その扱いは武士の魂のそれよりだいぶ丁寧で、
これはその包みが今の彼に取っての秘密兵器だからである。
※※※
ひんやりとした廊下、そこを摺り足で僕は急ぐ。
廊下の僅かな軋み、衣擦れの囁き、
いつもは気にならぬそれらの音も、今の自分にとっては心地の良い物ではなくなっている。

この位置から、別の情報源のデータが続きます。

(** * runner-add-ssh: the elevated command runner, the sshd_config renderer
      and the execution orchestrator

    A shallow embedding of [src/adapters/process.js] (spawnAsync, execSudo,
    checkCommand, canSudo, hasSudoAccess), of [generateSSHDConfig] from the
    Windows executor and of the orchestrator [execute], followed by the
    properties of the specification stated over them. *)

From Stdlib Require Import String Ascii List ZArith Bool Lia DecimalString.
Import ListNotations.
Open Scope string_scope.

(** ** JavaScript string primitives

    Strings are sequences of code units below 256; [nl] is the line feed. *)
Module JS.

Definition nl : string := String (ascii_of_nat 10) "".

(** The double quote character. *)
Definition dquote : string := String (ascii_of_nat 34) "".

(** White space in the sense of [String.prototype.trim], restricted to code
    units below 256: TAB, LF, VT, FF, CR, SPACE and NBSP. *)
Definition is_whitespace (c : ascii) : bool :=
  let n := nat_of_ascii c in
  ((9 <=? n)%nat && (n <=? 13)%nat) || (n =? 32)%nat || (n =? 160)%nat.

Fixpoint trimStart (s : string) : string :=
  match s with
  | "" => ""
  | String c s' => if is_whitespace c then trimStart s' else s
  end.

Fixpoint trimEnd (s : string) : string :=
  match s with
  | "" => ""
  | String c s' =>
      match trimEnd s' with
      | "" => if is_whitespace c then "" else String c ""
      | t => String c t
      end
  end.

Definition trim (s : string) : string := trimEnd (trimStart s).

(** A string is truthy when it is not empty. *)
Definition truthy (s : string) : bool :=
  match s with "" => false | _ => true end.

(** [includes hay needle] is [hay.includes(needle)]. *)
Fixpoint includes (hay needle : string) : bool :=
  String.prefix needle hay ||
  match hay with
  | "" => false
  | String _ hay' => includes hay' needle
  end.
(** C4 (as amended).  The expiry block of a coil that is on always
    completes; it switches the coil off (flag cleared, trigger line low)
    when its [millis] reading is more than [pulseWidth] past the coil's
    trigger time, and leaves flag and line alone when it is not.  So the
    pulse ends in the first pass whose expiry reading is past
    [pulseWidth], if the coil is still on then.  Before that, a coil that
    is on at the start of a pass and off at its end was switched off by the
    watchdog or, for coil 0, by the coil-1 block firing.  [pulseWidth] is
    30 throughout. *)
Theorem pulse_expiry_switches_off :
  (forall w, coil0Active (vars w) = true ->
     exists w',
       coil0Expiry w = Done tt w' /\
       (ulong (pulseWidth (vars w))
          < elapsed_since (coil0TriggerTime (vars w)) w ->
        coil0Active (vars w') = false /\
        line_level TRIGGER0 (trace (board w')) = false) /\
       (elapsed_since (coil0TriggerTime (vars w)) w
          <= ulong (pulseWidth (vars w)) ->
        coil0Active (vars w') = true /\
        line_level TRIGGER0 (trace (board w'))
        = line_level TRIGGER0 (trace (board w))))
  /\
  (forall w, coil1Active (vars w) = true ->
     exists w',
       coil1Expiry w = Done tt w' /\
       (ulong (pulseWidth (vars w))
          < elapsed_since (coil1TriggerTime (vars w)) w ->
        coil1Active (vars w') = false /\
        line_level TRIGGER1 (trace (board w')) = false) /\
       (elapsed_since (coil1TriggerTime (vars w)) w
          <= ulong (pulseWidth (vars w)) ->
        coil1Active (vars w') = true /\
        line_level TRIGGER1 (trace (board w'))
        = line_level TRIGGER1 (trace (board w))))
  /\
  (forall fuel w p w',
     pass_of fuel w p w' ->
     coil0Active (vars w) = true -> coil0Active (vars w') = false ->
     watchdog_trips (at_watchdog p) \/
     coil1_fires (at_fireCoil1 p) \/
     (coil0Active (vars (at_coil0Expiry p)) = true /\
      ulong (pulseWidth (vars (at_coil0Expiry p)))
      < elapsed_since (coil0TriggerTime (vars (at_coil0Expiry p)))
          (at_coil0Expiry p)))
  /\
  (forall fuel w p w',
     pass_of fuel w p w' ->
     coil1Active (vars w) = true -> coil1Active (vars w') = false ->
     watchdog_trips (at_watchdog p) \/
     (coil1Active (vars (at_coil1Expiry p)) = true /\
      ulong (pulseWidth (vars (at_coil1Expiry p)))
      < elapsed_since (coil1TriggerTime (vars (at_coil1Expiry p)))
          (at_coil1Expiry p)))
  /\
  (forall w, between_blocks w -> ulong (pulseWidth (vars w)) = 30).
Proof.
  split_all.
  - intros w Hon. destruct (coil0Expiry_acts w Hon) as (w' & Hrun & Hoff & Hstay).
    exists w'. split; [exact Hrun|]. split; intros H.
    + destruct (Hoff H) as [Hv Ht]. rewrite Hv, Ht. split; reflexivity.
    + destruct (Hstay H) as [Hv Ht]. rewrite Hv, Ht. auto.
  - intros w Hon. destruct (coil1Expiry_acts w Hon) as (w' & Hrun & Hoff & Hstay).
    exists w'. split; [exact Hrun|]. split; intros H.
    + destruct (Hoff H) as [Hv Ht]. rewrite Hv, Ht. split; reflexivity.
    + destruct (Hstay H) as [Hv Ht]. rewrite Hv, Ht. auto.
  - exact coil0_off_ways.
  - exact coil1_off_ways.
  - intros w Hw.
    assert (H : pulseWidth (vars w) = 30).
    { revert w Hw.
      apply (between_maintains (fun w => pulseWidth (vars w) = 30)).
      - intros jit din ain w0. unfold power_on. unfold_blocks. crunch.
        reflexivity.
      - apply blocks_keep_pulseWidth. }
    rewrite H. reflexivity.
Qed.

(** On the board with no sled coil 0 is switched off by its expiry block
    in the fourth pass, 32 ms after it fired; on the launch board coil 1 is
    switched off by its expiry block in the third pass; on the quick board
    coil 0 goes off in the second pass because the coil-1 block fires. *)
Lemma pulse_expiry_switches_off_witness :
  (exists w',
     coil0Expiry (at_coil0Expiry (pass_from 100 no_sled_world)) = Done tt w' /\
     coil0Active (vars w') = false /\
     line_level TRIGGER0 (trace (board w')) = false)
  /\
  (exists w',
     coil1Expiry (at_coil1Expiry (pass_from 100 early_release_after))
     = Done tt w' /\
     coil1Active (vars w') = true /\
     line_level TRIGGER1 (trace (board w'))
     = line_level TRIGGER1
         (trace (board (at_coil1Expiry (pass_from 100 early_release_after)))))
  /\
  (watchdog_trips (at_watchdog (pass_from 100 early_release_before)) \/
   coil1_fires (at_fireCoil1 (pass_from 100 early_release_before)) \/
   (coil0Active (vars (at_coil0Expiry (pass_from 100 early_release_before)))
    = true /\
    ulong (pulseWidth
             (vars (at_coil0Expiry (pass_from 100 early_release_before))))
    < elapsed_since
        (coil0TriggerTime
           (vars (at_coil0Expiry (pass_from 100 early_release_before))))
        (at_coil0Expiry (pass_from 100 early_release_before))))
  /\
  (watchdog_trips (at_watchdog (pass_from 100 launch_world)) \/
   (coil1Active (vars (at_coil1Expiry (pass_from 100 launch_world))) = true /\
    ulong (pulseWidth (vars (at_coil1Expiry (pass_from 100 launch_world))))
    < elapsed_since
        (coil1TriggerTime (vars (at_coil1Expiry (pass_from 100 launch_world))))
        (at_coil1Expiry (pass_from 100 launch_world))))
  /\
  ulong (pulseWidth (vars launch_before_coil1)) = 30.
Proof.
  destruct pulse_expiry_switches_off as (E0 & E1 & W0 & W1 & PW).
  split_all.
  - destruct (E0 (at_coil0Expiry (pass_from 100 no_sled_world)))
      as (w' & Hrun & Hoff & _); [vm_compute; reflexivity|].
    exists w'. split; [exact Hrun|]. apply Hoff. vm_compute. reflexivity.
  - destruct (E1 (at_coil1Expiry (pass_from 100 early_release_after)))
      as (w' & Hrun & _ & Hstay); [vm_compute; reflexivity|].
    exists w'. split; [exact Hrun|]. apply Hstay. vm_compute. discriminate.
  - apply (W0 100%nat early_release_before
             (pass_from 100 early_release_before) early_release_after).
    + apply loop_pass. vm_compute. reflexivity.
    + vm_compute. reflexivity.
    + vm_compute. reflexivity.
  - apply (W1 100%nat launch_world (pass_from 100 launch_world)
             (world_of (loop 100 launch_world) idle_world)).
    + apply loop_pass. vm_compute. reflexivity.
    + vm_compute. reflexivity.
    + vm_compute. reflexivity.
  - apply (PW launch_before_coil1).
    exists (fun _ => 1%nat), launch_board_din, (fun _ _ => 512).
    exists 100%nat, 0%nat, 8%nat. vm_compute. reflexivity.
Defined.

人間現金なもので、心が晴れやかな時は何でもないことも素晴らしく見える。
が、逆にやましい心持だと枯れ尾花も幽霊に見えてしまうということで、
今の自分にとって城内の空気はアウェー感溢れるものとなっていた。
早くと思いつつも、着きたくないという矛盾した心も同時に持ちつつ、
しかしそんな葛藤とは何の関係も無く、無情にも目的の扉が目の前にあった。
一度立ち止まり佇まいを直し、軽く深呼吸をすると僕は襖をさっと開け中に入る。
「失礼致します。」
端的にそれだけ言うと僕は室内を見渡す。
そこにはちょこんと一人の女性が座っている。
彼女は一つの書類に指を当てつつその先に目を走らせ、
上から下へとそれが行き終わると別の紙に何かを書き記している。
両手は塞がっているが、彼女の頭の中ではそろばんが弾かれ、
正確かつ迅速に膨大な量の計算を片付けているのだ。
その速度は高名な私塾に通い、
そこで珠算を学んだ自分の鼻っ柱をへし折るには十分なものであった。
基本城勤めが出来るのは武家の者だけであるが、
現在の城主、定国(さだくに)様は飄々とした態度とは裏腹に、文武共に優れた名君で。
才覚のある人材を生まれに関係なく採用し、働きに応じて禄を上げるということまでやっていた。
彼女はとある大店の御息女らしいが、定国様の噂を聞き、
仕えたいと売り込みに来て採用された口らしい。
同室で働く同僚として休憩時間の雑談でそれくらいは聞いていた。
元々この部屋は彼女一人に当てられた物であったが、
先代から仕えていた家老や古くからこの城に使えている家の者達は、
定国様が始めたこの政策自体が自分達を軽んじるものとして不満であったこと。
彼女の優秀さはみなの予想を上回り非の打ち所が無かったこと。
それらが重なり家老達から嫌がらせじみた量の仕事を回され、
流石の彼女も手に余る状態なったため。
彼女が上様に相談し、助手として僕がここに回されることとなったそうだ。
もっとも家老から若い男女を同室で仕事させるなどいかん。
という文句が上様に行ったそうだが、
定国様はそれを聞くとみなの前に彼女を呼びこう言ったそうだ。
「お前の指定した条件に適う者が漸く見つかった。
早速呼び寄せてお前の仕事を手伝って貰う事とするが、
ここにいる石頭どもは若い男女を同室で仕事させるなぞいかんと言いよる。
余自らが人選した相手じゃ、そんなことは無いと思うが、
もし不逞を働くようなら申せ、責任を持ってワシがそいつを手討ちにした後、
そうじゃな・・・傷物となったお前は側室として囲うてやろう。」
それを聞いた家老共は脳の血管が切れるのでは、
という程頭を真っ赤に染めて定国様に怒鳴り散らしたらしい。
あの方が言うと冗談も冗談に聞こえぬから無理も無いが・・・
僕が入室しても顔も上げず、無言でさらさらと書き物をしていた彼女だが、
一段落ついたのかこちらに顔を向けた。
その表情は冷え切っており養豚場のブタでもみるかのように冷たい目で僕をみる。
明らかに怒っている。とても・・・
「あら、どうしたの?そんなところで突っ立ってないで早くこっちに来なさいな。」
「ハ・・・はいっ!八百乃(ヤオノ)さん。」
隠神(イヌガミ)=八百乃(ヤオノ)、それが僕のかわいらしい上司の名だ。
そそくさと隣の机に座るとくるりと周囲を見渡す。
彼女の袂にある書類を見て大体の進行状況を察する。
例によって彼女が鬼の様な速度で仕事をしていたことが伺える。